Set up the tanks, then fill the tanks with new, clean water, add dechlorinator, put the filters back on the tanks and add the fish.
Done.


----------



## Mferko (Jun 8, 2010)

how long till the bacteria in a large cannister like 2080 or fx5 dies? can you take the media trays out and put them in the rubbermaid with the fish or would it make too much mess? recently ive started wondering how the heck im going to move this 125 when the time comes.. it has to go into the elevator standing on its end...


----------



## Phillyb (Jan 18, 2011)

yeah basically just dont clean your tanks/filters..use a air stone in the buket if its gona take awhile and you should be fine this isent to big of a tank so it should be fairly easy & quick good luck on the move!


----------



## Phillyb (Jan 18, 2011)

mferko dont worry its the same thing for moving big/small tanks only difrence is big tanks weight like 1000x times more out of experince you should be fine just gona suck taking out your substrate its a stinky job 


Btw nice tank just seen the pics


----------



## Morainy (Apr 21, 2010)

Aquaman went through this with a bunch of tanks, big and small. He probably has tips.

I know that for some tanks, he put the fish into buckets, put the substrate into other buckets, and kept the filters going in yet another bucket of water. When he moved the first batches of fish, it was during an extremely cold spell and the temp dropped quite quickly during transport -- but the fish were okay. You'll be luckier with the weather.



spit.fire said:


> so on the 15th of april i get the fun job of moving everything i own to a new house
> 
> the only hard part of it that i can see is moving my tanks, (my fluval specs will be easy tho)
> 
> ...


----------



## Rastapus (Apr 21, 2010)

Aside from the suggested info, one of the most important additional steps is to keep as much water as possible. Generally if you keep half of your water, while maintaining the filters as suggested, it will be the same as a water change as far as the fish are concerned.


----------



## tony1928 (Apr 22, 2010)

Without water flow, I'd say the bacteria will start dying in about half an hour or so. That's what people have been saying anyways. I wouldn't chance it for anymore than a couple hours and you risk killing most of it. I've had power outages that knock out power for half a day. When you open up the filter, it just reeks. Definitely somethings died.


----------



## spit.fire (Jan 3, 2011)

ive pretty much got a whole game plan for moving ( i want to have everything done in 2 days) start friday after 3 and be done by sunday afternoon.

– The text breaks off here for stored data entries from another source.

(** * git-log: commits grouped by Jira code and merged with tracker metadata

    A shallow embedding of [src/helpers.js], [src/commands.js] and
    [src/formatters.js].  JavaScript strings are sequences of code units; the
    pattern [/\w+-\d+/] only ever inspects the ASCII classes, so a string is a
    [String.string] and every code unit outside the classes behaves like any
    other non-word character.  Dates are the millisecond time stamps that
    [b.date - a.date] compares.  Promises are modelled by the state they
    reach, and the order in which concurrent lookups settle by the time of
    arrival of each response. *)

From Stdlib Require Import List String Ascii ZArith Arith Bool Lia.
From Stdlib Require Import Permutation Sorted DecimalString.
Import ListNotations.
Local Open Scope list_scope.

(** ** Strings *)

Module JsString.

Definition in_range (lo hi : nat) (c : ascii) : bool :=
  let n := nat_of_ascii c in (lo <=? n) && (n <=? hi).

(** [\d] is [0-9]. *)
Definition is_digit (c : ascii) : bool := in_range 48 57 c.

(** [\w] is [A-Za-z0-9_]. *)
Definition is_word (c : ascii) : bool :=
  in_range 65 90 c || in_range 97 122 c || is_digit c
  || (nat_of_ascii c =? 95).

Definition upper_char (c : ascii) : ascii :=
  if in_range 97 122 c then ascii_of_nat (nat_of_ascii c - 32) else c.

(** [String.prototype.toUpperCase], on the code units a match of the
    pattern can hold (ASCII letters, digits, underscore, hyphen). *)
Fixpoint toUpperCase (s : string) : string :=
  match s with
  | EmptyString => EmptyString
  | String c s' => String (upper_char c) (toUpperCase s')
  end.

Fixpoint drop (n : nat) (s : string) : string :=
  match n, s with
  | S n', String _ s' => drop n' s'
  | _, _ => s
  end.

Fixpoint take (n : nat) (s : string) : string :=
  match n, s with
  | S n', String c s' => String c (take n' s')
  | _, _ => EmptyString
  end.

(** [s.substring(i, e)] for [i <= e]. *)
Definition slice (i e : nat) (s : string) : string := take (e - i) (drop i s).

Fixpoint all (p : ascii -> bool) (s : string) : bool :=
  match s with
  | EmptyString => true
  | String c s' => p c && all p s'
  end.

(** The length of the longest prefix whose code units are in a class. *)
Fixpoint span (cls : ascii -> bool) (s : string) : nat :=
  match s with
  | String c s' => if cls c then S (span cls s') else 0
  | EmptyString => 0
  end.

End JsString.

(** ** Regular expressions: the literal [/\w+-\d+/g] *)

Module RegExp.
Import JsString.

(** The patterns the program needs: a sequence of atoms, each one code unit
    of a class or a greedy repetition [cls+]. *)
Inductive CharClass : Type :=
| Word
| Digit
| Literal (c : ascii).

Inductive Atom : Type :=
| One (cls : CharClass)
| Plus (cls : CharClass).

Definition Pattern := list Atom.

Definition in_class (cls : CharClass) (c : ascii) : bool :=
  match cls with
  | Word => is_word c
  | Digit => is_digit c
  | Literal c' => Ascii.eqb c c'
  end.

(** A backtracking matcher in continuation style.  A matcher takes the text
    at the current position and returns the number of code units it and its
    continuation consume, or [None] when every alternative fails. *)
Definition Matcher := string -> option nat.

Definition accept : Matcher := fun _ => Some 0.

(** One code unit of a class, then the continuation. *)
Definition one (cls : ascii -> bool) (k : Matcher) : Matcher :=
  fun s =>
    match s with
    | String c s' => if cls c then option_map S (k s') else None
    | EmptyString => None
    end.

(** [cls+], greedy: after one code unit of the class, first try to take
    another one, and fall back to the continuation when that fails. *)
Fixpoint plus (cls : ascii -> bool) (k : Matcher) (s : string) : option nat :=
  match s with
  | String c s' =>
      if cls c then
        match plus cls k s' with
        | Some n => Some (S n)
        | None => option_map S (k s')
        end
      else None
  | EmptyString => None
  end.

Fixpoint matcher (p : Pattern) : Matcher :=
  match p with
  | [] => accept
  | One cls :: p' => one (in_class cls) (matcher p')
  | Plus cls :: p' => plus (in_class cls) (matcher p')
  end.

(** [\w+-\d+] *)
Definition jira_pattern : Pattern := [Plus Word; One (Literal "-"); Plus Digit].

(** A RegExp object with the global flag: its pattern and its one mutable
    slot. *)
Record t := { source : Pattern; lastIndex : nat }.

(** Evaluating a regular expression literal creates a new object whose
    [lastIndex] is 0. *)
Definition literal (p : Pattern) : t := {| source := p; lastIndex := 0 |}.

Definition set_lastIndex (R : t) (i : nat) : t :=
  {| source := source R; lastIndex := i |}.

(** The scan of RegExpBuiltinExec for a non-sticky pattern: try the matcher
    at index [i], then at [i + 1], ..., up to and including the end of the
    text.  The result is the start and the end index of the match. *)
Fixpoint scan (m : Matcher) (s : string) (i : nat) : option (nat * nat) :=
  match m s with
  | Some n => Some (i, i + n)
  | None =>
      match s with
      | EmptyString => None
      | String _ s' => scan m s' (S i)
      end
  end.

(** RegExpBuiltinExec with the global flag set: the search starts at
    [lastIndex]; a match moves [lastIndex] to its end, a failure resets it
    to 0. *)
Definition exec (R : t) (S : string) : option (nat * nat) * t :=
  if String.length S <? lastIndex R then (None, set_lastIndex R 0)
  else
    match scan (matcher (source R)) (drop (lastIndex R) S) (lastIndex R) with
    | Some (i, e) => (Some (i, e), set_lastIndex R e)
    | None => (None, set_lastIndex R 0)
    end.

i have a 20ft enclosed cargo trailer that SHOULD fit all my stuff and i plan on having everything loaded by saterday afternoon. The second the trailer is loaded i will be putting my tanks in my suburban and my friends van.

i plan on saving all the water, i have ten ten gallon water jugs left over from when i used to go camping all the time so i figured i could put all the water in those

i plan to bag most of my smaller fish and transport them all in the Styrofoam coolers fish shipments come in (i have lots of them) and as far as my livee rock and driftwood goes ill just throw it in a rubbermaid. 

As far as substrate goes the only substrate i plan to take out is out of my community tank because i want to replace the aragonite sand with neutral ph sand / fine gravel

(i converted my cichlid tank to a community tank and the plants dont seem to like the aragonite sand)

im not 100% sure what ill be doing about my filters but im thinking they shouldnt be off for more than an hour or 2


----------



## sdfish223 (Jul 27, 2010)

When I moved I used plastic buckets to move the water and gravel, and placed the filter media in one of the buckets. I probably moved about 60% of the water. I used plastic bags to transport the fish I got from the local fish store.

In all it took me about 6 hours from tearing it down, moving them, setting them back up.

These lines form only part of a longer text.